Lemma commit_live chunks : concat chunks = omap id outs -> Forall (fun s => mv <= hs_T s) (omap id outs) ->
  live mv (ns, A) ((uncurry ESeries <$> definitions pending h1) ++ (ESamples <$> chunks)).
Proof.
  intros Hch Hmv. apply live_app. rewrite commit_names. split.
  - apply (live_names _ _ _ _ A1).
    + intros id ref Hin. apply (elem_of_definitions _ _ A1) in Hin as (_ & ms & Hms & <-); [|done].
      destruct (hi_series _ _ _ _ Hi1 Hms) as (ss & _ & HA1 & _). eauto.
    + apply defined_new.
    + intros key. destruct (created_defined key) as [->|[-> _]]; [by right|by left].
  - apply live_chunks. rewrite Hch. rewrite Forall_forall in Hmv. apply Forall_forall. intros s Hs. split; [by apply Hmv|by apply commit_known].
Qed.
End Meaning.

(** ** The records of a commit *)

Lemma series_recs_entries p h : series_recs p h = record_of <$> (uncurry ESeries <$> definitions p h).
Proof.
  unfold series_recs, definitions. induction p as [|id p IH]; [done|]. cbn [omap list_omap].
  destruct (h_byID h !! id) as [ms|]; cbn; [by f_equal|done].
Qed.

Lemma samples_entries valid : Forall hsample_ok valid ->
  exists chunks, samples_records valid = record_of <$> (ESamples <$> chunks) /\ concat chunks = valid
    /\ Forall entry_ok (ESamples <$> chunks) /\ Forall bytes_ok (samples_records valid).
Proof.
  intros Hv. unfold samples_records. rewrite maxSamplesPerRecord_val.
  destruct (split_samples_spec (S (length valid)) (Z.to_nat 599185) valid) as [Hcat Hall]; [lia|lia|].
  set (chunks := split_samples _ _ _) in *. exists chunks.
  assert (Hc : Forall (Forall hsample_ok) chunks) by (rewrite <- Hcat in Hv; by apply Forall_concat in Hv).
  split_and!; [by rewrite <- list_fmap_compose|done| |].
  - apply Forall_fmap, Forall_forall. intros c Hin. rewrite Forall_forall in Hc, Hall. split; [by apply Hc|].
    specialize (Hall c Hin). cbn beta in Hall. unfold int_len, ulen. lia.
  - apply Forall_fmap, Forall_forall. intros c Hin. rewrite Forall_forall in Hc. split; [unfold is_byte; cbn; unfold RecordSamples; lia|].
    apply encodeSamples_is_bytes, Hc, Hin.
Qed.

Lemma str_bytes_ok s : Forall is_byte s -> Forall is_byte (str_bytes s).
Proof. intros Hs. apply bytes_app; [apply uvarint_loop_bytes; unfold ulen; lia|done]. Qed.

Lemma encodeSeries_is_bytes id ref : is_u64 id -> ref_ok ref -> Forall is_byte (encodeSeries [] id ref).
Proof.
  intros Hid [_ Hm Ht]. unfold is_u64 in Hid. rewrite encodeSeries_bytes. cbn [app].
  apply bytes_app; [apply uvarint_loop_bytes; lia|]. apply bytes_app; [by apply str_bytes_ok|].
  apply bytes_app; [apply uvarint_loop_bytes; unfold ulen; lia|].
  induction Ht as [|t tags [Hk Hv] _ IH]; [constructor|]. rewrite bind_cons. apply bytes_app; [|done].
  apply bytes_app; by apply str_bytes_ok.
Qed.

Lemma definitions_ok p h A : head_inv h A -> h_nextID h < 2 ^ 64 ->
  (forall key ref ss, A !! key = Some (ref, ss) -> ref_ok ref) ->
  Forall entry_ok (uncurry ESeries <$> definitions p h) /\ Forall bytes_ok (series_recs p h).
Proof.
  intros Hi Hnx Hrefs.
  assert (Hd : forall id ref, (id, ref) ∈ definitions p h -> is_u64 id /\ ref_ok ref).
  { intros id ref Hin. apply (elem_of_definitions _ _ A) in Hin as (_ & ms & Hms & <-); [|done].
    destruct (hi_series _ _ _ _ Hi Hms) as (ss & _ & HA & _). split; [|by eapply Hrefs].
    assert (0 <= id <= h_nextID h) by (apply (hi_ids _ _ Hi); eauto). unfold is_u64. lia. }
  split.
  - apply Forall_fmap, Forall_forall. intros [id ref] Hin. destruct (Hd id ref Hin) as [Hid [Hsz _ _]]. by split.
  - rewrite series_recs_entries, <- list_fmap_compose. apply Forall_fmap, Forall_forall. intros [id ref] Hin.
    destruct (Hd id ref Hin) as [Hid Href]. split; [unfold is_byte; cbn; unfold RecordSeries; lia|].
    by apply encodeSeries_is_bytes.
Qed.

(** ** Applying keeps the names *)

Lemma appendTo_same r mv t v ms : same_series (appendTo r mv t v ms).1 ms.
Proof. unfold appendTo, append_sample. repeat case_match; simplify_eq; done. Qed.

Lemma apply_all_every mv (Q : Z -> SeriesRef -> bool -> Prop) outs : forall i (a : @applying W),
  (forall id ms, h_byID (ap_head a) !! id = Some ms -> Q id (ms_ref ms) (ms_logged ms)) ->
  forall id ms, h_byID (ap_head (apply_all mv i outs a)) !! id = Some ms -> Q id (ms_ref ms) (ms_logged ms).
Proof.
  induction outs as [|o outs IH]; intros i a Hn; cbn [apply_all]; [done|]. apply IH.
  unfold apply_one. destruct o as [s|]; [|done]. destruct (h_byID (ap_head a) !! hs_ID s) as [ms|] eqn:E; [|done].
  pose proof (appendTo_same (h_BlockRange (ap_head a)) mv (hs_T s) (hs_V s) ms) as Hsame.
  destruct (appendTo _ _ _ _ ms) as [ms' res]. cbn [fst] in Hsame.
  assert (Hn' : forall id ms1, h_byID (on_series (hs_ID s) (fun _ => ms') (ap_head a)) !! id = Some ms1 -> Q id (ms_ref ms1) (ms_logged ms1)).
  { destruct Hsame as (_ & Er & El). intros id ms1 Hid. cbn in Hid. destruct (decide (id = hs_ID s)) as [->|Hne].
    - rewrite lookup_alter_eq, E in Hid. injection Hid as <-. rewrite Er, El. by apply Hn.
    - rewrite lookup_alter_ne in Hid by done. by apply Hn. }
  destruct res; done.
Qed.

Lemma apply_all_named mv ns outs : forall i a, named (ap_head a) ns -> named (ap_head (apply_all mv i outs a)) ns.
Proof. intros i a Hn id ms Hid Hl. exact (apply_all_every mv (fun id ref l => l = true -> ns !! id = Some (Key ref)) outs i a Hn id ms Hid Hl). Qed.

Lemma finish_frame created dropped rejected h :
  h_nextID (finish created dropped rejected h).1 = h_nextID h /\ h_wal (finish created dropped rejected h).1 = h_wal h.
Proof.
  unfold finish. cbn [fst]. set (h0 := if 0 <? dropped then add_dropped dropped h else h).
  assert (h_nextID h0 = h_nextID h /\ h_wal h0 = h_wal h) as [<- <-] by (unfold h0; by destruct (0 <? dropped)).
  generalize h0. clear h h0. unfold forgetEmpty. induction created as [|id created IH]; intros h; cbn [foldl]; [done|].
  destruct (IH (forget_if_empty h id)) as [-> ->].
  unfold forget_if_empty, forget. destruct (h_byID h !! id) as [ms|]; [|done]. by destruct (ms_chunks ms).
Qed.

(** ** The references of a store *)

Definition refs_ok (A : store) : Prop := forall key ref ss, A !! key = Some (ref, ss) -> ref_ok ref.

Lemma refs_ok_insert A key ref ss : refs_ok A -> ref_ok ref -> refs_ok (<[key := (ref, ss)]> A).
Proof. intros HA Hr k ref' ss' E. apply lookup_insert_Some in E as [[_ [= <- <-]]|[_ E]]; [done|by eapply HA]. Qed.

Lemma resolve_refs max mv b : forall A, refs_ok A -> Forall (fun x => ref_ok x.1) b ->
  refs_ok (spec_resolve_all max mv b A).1.
Proof.
  induction b as [|[ref s] b IH]; intros A HA Hb; cbn [spec_resolve_all]; [done|]. apply Forall_cons_1 in Hb as [Hr Hb].
  assert (HA1 : refs_ok (spec_resolve max mv ref (hs_T s) A).1).
  { unfold spec_resolve. destruct (_ <? mv); [done|]. destruct (A !! Key ref); [done|]. destruct (_ && _); [done|].
    by apply refs_ok_insert. }
  destruct (spec_resolve max mv ref (hs_T s) A) as [A1 res]. specialize (IH A1 HA1 Hb).
  by destruct (spec_resolve_all max mv b A1).
Qed.

Lemma apply_refs mv b : forall ress A, refs_ok A -> refs_ok (spec_apply_all mv b ress A).1.
Proof.
  induction b as [|[ref s] b IH]; intros [|[u|e] ress] A HA; try done; cbn [spec_apply_all].
  - assert (HA1 : refs_ok (spec_apply mv (Key ref) (hs_T s) (hs_V s) A).1).
    { unfold spec_apply. destruct (A !! Key ref) as [[ref' ss]|] eqn:E; [|done].
      destruct (append_spec mv (hs_T s) (hs_V s) ss). apply refs_ok_insert; [done|by eapply HA]. }
    destruct (spec_apply mv (Key ref) (hs_T s) (hs_V s) A) as [A1 r]. specialize (IH ress A1 HA1).
    by destruct (spec_apply_all mv b ress A1).
  - specialize (IH ress A HA). by destruct (spec_apply_all mv b ress A).
Qed.

Lemma valid_ok h A b ress outs : head_inv h A -> h_nextID h < 2 ^ 64 -> batch_ok b ->
  Forall2 (resolved h) b (zip ress outs) -> length ress = length outs -> Forall hsample_ok (omap id outs).
Proof.
  intros Hi Hnx Hb. revert ress outs. induction Hb as [|[ref s] b [Ht Hv] _ IH]; intros [|res ress] [|o outs] Hf Hl;
    try done; cbn [zip zip_with] in Hf; try by inversion Hf.
  apply Forall2_cons_1 in Hf as [Hx Hf]. specialize (IH ress outs Hf ltac:(cbn in Hl; lia)).
  unfold resolved in Hx. cbn [fst snd] in *. destruct res; [|by subst o]. destruct Hx as (i & -> & Hs).
  cbn [omap list_omap id]. constructor; [|done]. split; [|done]. cbn [hs_ID].
  destruct (hi_shard _ _ Hi _ _ Hs) as (ms & ? & Hms & _).
  assert (0 <= i <= h_nextID h) by (apply (hi_ids _ _ Hi); eauto). unfold is_u64. lia.
Qed.

(** ** A commit the log accepted *)

Context `{!LoggerLaws W}.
━━━━━━━━
## Problem statement
Show, from the listing above, each line that contains the word "dropped".

## Expected answer
Lemma finish_frame created dropped rejected h :
  h_nextID (finish created dropped rejected h).1 = h_nextID h /\ h_wal (finish created dropped rejected h).1 = h_wal h.
  unfold finish. cbn [fst]. set (h0 := if 0 <? dropped then add_dropped dropped h else h).
  assert (h_nextID h0 = h_nextID h /\ h_wal h0 = h_wal h) as [<- <-] by (unfold h0; by destruct (0 <? dropped)).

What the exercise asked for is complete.